§ REQUIREMENT:
Whatever the listing holds, output it without alteration.

§ DATA EXCERPTS:
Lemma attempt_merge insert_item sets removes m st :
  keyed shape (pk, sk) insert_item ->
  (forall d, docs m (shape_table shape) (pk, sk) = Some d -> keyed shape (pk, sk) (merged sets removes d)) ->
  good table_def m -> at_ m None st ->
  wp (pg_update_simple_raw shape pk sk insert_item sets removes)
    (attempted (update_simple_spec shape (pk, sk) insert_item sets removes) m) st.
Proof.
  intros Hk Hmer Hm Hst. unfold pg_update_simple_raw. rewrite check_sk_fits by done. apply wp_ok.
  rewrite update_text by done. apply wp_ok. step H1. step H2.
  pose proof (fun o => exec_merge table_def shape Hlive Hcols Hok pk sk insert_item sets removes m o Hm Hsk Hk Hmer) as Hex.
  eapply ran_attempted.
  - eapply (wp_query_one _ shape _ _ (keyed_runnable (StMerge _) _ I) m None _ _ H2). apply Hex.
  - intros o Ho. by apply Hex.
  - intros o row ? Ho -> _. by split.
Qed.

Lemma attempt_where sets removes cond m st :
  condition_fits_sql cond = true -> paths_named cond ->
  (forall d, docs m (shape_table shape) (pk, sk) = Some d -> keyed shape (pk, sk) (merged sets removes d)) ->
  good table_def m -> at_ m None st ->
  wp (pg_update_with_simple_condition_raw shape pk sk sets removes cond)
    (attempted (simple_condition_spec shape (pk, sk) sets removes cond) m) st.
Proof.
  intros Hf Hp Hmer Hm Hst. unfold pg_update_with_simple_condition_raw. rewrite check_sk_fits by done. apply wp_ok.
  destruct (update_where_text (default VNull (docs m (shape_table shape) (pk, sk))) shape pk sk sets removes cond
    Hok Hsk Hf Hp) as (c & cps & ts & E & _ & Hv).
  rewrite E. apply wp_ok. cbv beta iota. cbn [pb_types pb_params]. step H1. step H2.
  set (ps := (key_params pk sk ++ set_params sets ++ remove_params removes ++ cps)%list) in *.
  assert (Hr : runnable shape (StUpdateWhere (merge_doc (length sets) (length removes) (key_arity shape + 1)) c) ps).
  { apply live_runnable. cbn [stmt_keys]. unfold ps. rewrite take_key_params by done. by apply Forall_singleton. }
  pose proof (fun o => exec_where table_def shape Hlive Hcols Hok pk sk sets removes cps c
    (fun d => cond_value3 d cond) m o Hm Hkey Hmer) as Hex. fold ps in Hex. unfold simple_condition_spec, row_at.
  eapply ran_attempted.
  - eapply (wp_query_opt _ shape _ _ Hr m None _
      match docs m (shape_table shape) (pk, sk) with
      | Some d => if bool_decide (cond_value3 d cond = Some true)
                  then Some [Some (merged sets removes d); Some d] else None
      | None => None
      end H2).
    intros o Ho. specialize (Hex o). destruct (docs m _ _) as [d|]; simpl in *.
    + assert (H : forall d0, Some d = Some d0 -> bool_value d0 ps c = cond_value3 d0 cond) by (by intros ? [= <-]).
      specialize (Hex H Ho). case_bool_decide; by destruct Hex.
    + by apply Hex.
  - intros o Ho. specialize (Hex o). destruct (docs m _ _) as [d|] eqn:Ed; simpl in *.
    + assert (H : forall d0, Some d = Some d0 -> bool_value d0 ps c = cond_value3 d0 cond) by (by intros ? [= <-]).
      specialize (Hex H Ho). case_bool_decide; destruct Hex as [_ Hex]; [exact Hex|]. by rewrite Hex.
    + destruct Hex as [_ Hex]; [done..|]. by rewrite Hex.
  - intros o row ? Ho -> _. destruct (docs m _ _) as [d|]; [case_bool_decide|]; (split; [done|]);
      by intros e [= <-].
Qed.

§ EXPECTED ANSWER:
Lemma attempt_merge insert_item sets removes m st :
  keyed shape (pk, sk) insert_item ->
  (forall d, docs m (shape_table shape) (pk, sk) = Some d -> keyed shape (pk, sk) (merged sets removes d)) ->
  good table_def m -> at_ m None st ->
  wp (pg_update_simple_raw shape pk sk insert_item sets removes)
    (attempted (update_simple_spec shape (pk, sk) insert_item sets removes) m) st.
Proof.
  intros Hk Hmer Hm Hst. unfold pg_update_simple_raw. rewrite check_sk_fits by done. apply wp_ok.
  rewrite update_text by done. apply wp_ok. step H1. step H2.
  pose proof (fun o => exec_merge table_def shape Hlive Hcols Hok pk sk insert_item sets removes m o Hm Hsk Hk Hmer) as Hex.
  eapply ran_attempted.
  - eapply (wp_query_one _ shape _ _ (keyed_runnable (StMerge _) _ I) m None _ _ H2). apply Hex.
  - intros o Ho. by apply Hex.
  - intros o row ? Ho -> _. by split.
Qed.

Lemma attempt_where sets removes cond m st :
  condition_fits_sql cond = true -> paths_named cond ->
  (forall d, docs m (shape_table shape) (pk, sk) = Some d -> keyed shape (pk, sk) (merged sets removes d)) ->
  good table_def m -> at_ m None st ->
  wp (pg_update_with_simple_condition_raw shape pk sk sets removes cond)
    (attempted (simple_condition_spec shape (pk, sk) sets removes cond) m) st.
Proof.
  intros Hf Hp Hmer Hm Hst. unfold pg_update_with_simple_condition_raw. rewrite check_sk_fits by done. apply wp_ok.
  destruct (update_where_text (default VNull (docs m (shape_table shape) (pk, sk))) shape pk sk sets removes cond
    Hok Hsk Hf Hp) as (c & cps & ts & E & _ & Hv).
  rewrite E. apply wp_ok. cbv beta iota. cbn [pb_types pb_params]. step H1. step H2.
  set (ps := (key_params pk sk ++ set_params sets ++ remove_params removes ++ cps)%list) in *.
  assert (Hr : runnable shape (StUpdateWhere (merge_doc (length sets) (length removes) (key_arity shape + 1)) c) ps).
  { apply live_runnable. cbn [stmt_keys]. unfold ps. rewrite take_key_params by done. by apply Forall_singleton. }
  pose proof (fun o => exec_where table_def shape Hlive Hcols Hok pk sk sets removes cps c
    (fun d => cond_value3 d cond) m o Hm Hkey Hmer) as Hex. fold ps in Hex. unfold simple_condition_spec, row_at.
  eapply ran_attempted.
  - eapply (wp_query_opt _ shape _ _ Hr m None _
      match docs m (shape_table shape) (pk, sk) with
      | Some d => if bool_decide (cond_value3 d cond = Some true)
                  then Some [Some (merged sets removes d); Some d] else None
      | None => None
      end H2).
    intros o Ho. specialize (Hex o). destruct (docs m _ _) as [d|]; simpl in *.
    + assert (H : forall d0, Some d = Some d0 -> bool_value d0 ps c = cond_value3 d0 cond) by (by intros ? [= <-]).
      specialize (Hex H Ho). case_bool_decide; by destruct Hex.
    + by apply Hex.
  - intros o Ho. specialize (Hex o). destruct (docs m _ _) as [d|] eqn:Ed; simpl in *.
    + assert (H : forall d0, Some d = Some d0 -> bool_value d0 ps c = cond_value3 d0 cond) by (by intros ? [= <-]).
      specialize (Hex H Ho). case_bool_decide; destruct Hex as [_ Hex]; [exact Hex|]. by rewrite Hex.
    + destruct Hex as [_ Hex]; [done..|]. by rewrite Hex.
  - intros o row ? Ho -> _. destruct (docs m _ _) as [d|]; [case_bool_decide|]; (split; [done|]);
      by intros e [= <-].
Qed.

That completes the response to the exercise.